2. Debate on the Revenue Neutral Rate

4.3 The rationale for implementation of the GST is to reform the in-built inefficiencies in the prevalent tax structure. One of the most debated issue in GST implementation has been the appropriate level of the “revenue neutral rate (RNR)”. According to the Report on the Revenue Neutral Rate and Structure of Rates for the Goods and Services Tax (GST), (2015) (Chairman: Arvind Subramanian), “RNR refer to a single rate, which preserves revenue at desired (current) levels”1. The RNR is different from the “Standard Rate” which is defined as the rate applicable on goods and services whose taxation is not clearly stated2. Along with other factors such as administrative simplicity, inflation neutrality, compliance friendliness and lower tax burden for the public, the RNR is an indicator of the success of the new tax system (i.e., GST). Nevertheless, there is no clarity on whether a precise RNR exists (Box IV.1). This is primarily due to growth uncertainties and its impact on different industries/sectors which impinges on tax revenue.

4.4 Studies have indicated different RNRs, based on various methodology/assumptions (Table IV.1). One of the earliest studies in the Indian context concluded that if the GST is to be levied on a comprehensive base, the combined Centre-state revenue-neutral rate (RNR) need not be more than 12 per cent (Poddar and Bagchi, 2007). This rate would apply to all goods and services with the exception of motor fuels, which would continue to attract a supplementary levy to maintain the total revenue yield at their current levels. A study based on 2003-04 all-India input-output matrices undertook two approaches to arrive at GST rates; i.e., GDP-based estimates and a private final consumption-based approach (Rao, 2008). On the former basis, a 10 per cent GST rate was estimated as adequate to raise the revenues required to replace central value added tax (cenvat ) and service tax at the central level, and sales tax, passenger and goods tax, electricity duty and entertainment tax at the state level. Based on the latter approach, the required GST rate was estimated at about 14 per cent3. The study concluded that improvement in the tax regime and tax administration would ensure the same revenues through a lower GST rate (Rao, 2008).

Box IV.1:

Can there be an Optimal Rate for Taxing Commodities

The issue of the ideal or the optimal way to tax commodities has been of keen interest among economists for a long time. In the early half of the twentieth century, a Cambridge mathematical economist posed the following problem: suppose a government has a target amount of tax revenues to mobilise and that it can only tax commodities. In this situation, what is the optimal design of the tax structure? The solution is that commodity taxes on all the goods should be set in a manner such that there is a proportional drop in demand along the compensated demand curve for each of the commodities (Ramsey, 1927).

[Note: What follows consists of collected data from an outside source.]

Definition lower_char (a : ascii) : ascii :=
  if isupper a then ascii_of_nat (nat_of_ascii a + 32) else a.

Fixpoint lower (s : string) : string :=
  match s with
  | EmptyString => EmptyString
  | String a s' => String (lower_char a) (lower s')
  end.

Definition startswith (p s : string) : bool := String.prefix p s.

Definition mem (s : string) (l : list string) : bool :=
  existsb (String.eqb s) l.

End Str.

(** ** The URL library: [urllib.parse]

    [urlparse] and [urljoin] are functions of the Python standard library,
    which the source calls at three places.  They are modelled here after
    CPython 3.11 for [str] arguments made of ASCII characters.  A host in
    balanced square brackets is accepted without validating the address
    inside it: the check [_check_bracketed_netloc] of the later 3.11
    releases, which raises [ValueError] unless the brackets hold an IPv6 or
    IPvFuture address, is not modelled, so that [urlsplit] returns here for
    such a host where those releases raise. *)

Module urllib_parse.

Definition uses_relative : list string :=
  [""; "ftp"; "http"; "gopher"; "nntp"; "imap"; "wais"; "file"; "https";
   "shttp"; "mms"; "prospero"; "rtsp"; "rtspu"; "sftp"; "svn"; "svn+ssh";
   "ws"; "wss"].

Definition uses_netloc : list string :=
  [""; "ftp"; "http"; "gopher"; "nntp"; "telnet"; "imap"; "wais"; "file";
   "mms"; "https"; "shttp"; "snews"; "prospero"; "rtsp"; "rtspu"; "rsync";
   "svn"; "svn+ssh"; "sftp"; "nfs"; "git"; "git+ssh"; "ws"; "wss"].

Definition uses_params : list string :=
  [""; "ftp"; "hdl"; "prospero"; "http"; "imap"; "https"; "shttp"; "rtsp";
   "rtspu"; "sip"; "sips"; "mms"; "sftp"; "tel"].

Definition scheme_char (a : ascii) : bool :=
  Str.isalpha a || Str.isdigit a
  || Ascii.eqb a "+" || Ascii.eqb a "-" || Ascii.eqb a ".".

(** Leading C0 control characters and spaces are stripped, and tab, carriage
    return and newline are removed everywhere. *)
Definition c0_control_or_space (a : ascii) : bool :=
  (nat_of_ascii a <=? 32)%nat.

Definition unsafe_url_byte (a : ascii) : bool :=
  let n := nat_of_ascii a in
  ((n =? 9) || (n =? 10) || (n =? 13))%nat.

Record SplitResult : Type := mk_split {
  s_scheme : string; s_netloc : string; s_path : string;
  s_query : string; s_fragment : string }.

Record ParseResult : Type := mk_parse {
  scheme : string; netloc : string; path : string;
  params : string; query : string; fragment : string }.

Definition netloc_delim (a : ascii) : bool :=
  Ascii.eqb a "/" || Ascii.eqb a "?" || Ascii.eqb a "#".

(** The scheme of [url] and what follows its colon, when [url] starts with
    one. *)
Definition split_scheme (url : string) : option (string * string) :=
  match url, Str.split1 ":" url with
  | String a _, Some (pre, rest) =>
      if Str.nonempty pre && Str.isalpha a && Str.forallb scheme_char pre
      then Some (Str.lower pre, rest)
      else None
  | _, _ => None
  end.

Does this imply proportional taxation? Not ordinarily, although it can be shown that uniform or proportional taxation would hold if either of the following conditions prevails: (i) preferences are homothetic and the utility function is separable between consumption and labor; and (ii) labor supply is completely inelastic (Sandmo, 1976). From a policy perspective, the issue of uniformity of commodity taxes has been a matter of substantial and special interest. The theoretical justification for uniform commodity taxes in the form of VAT must ultimately be traced to some restriction on consumer preferences or the formal properties of the labor supply function.

In a more general treatment of the optimal tax problem incorporating optimum income and commodity taxes, there is a realisation that there are limits to the redistributive powers of indirect or commodity taxes and the overall result seems to be that commodity taxes may be set at uniform rates and any correction for vertical equity or distributive justice ought to be achieved via making direct taxes (income tax) suitably progressive (Atkinson and Stiglitz, 1980; Nygard and Revesz, 2017).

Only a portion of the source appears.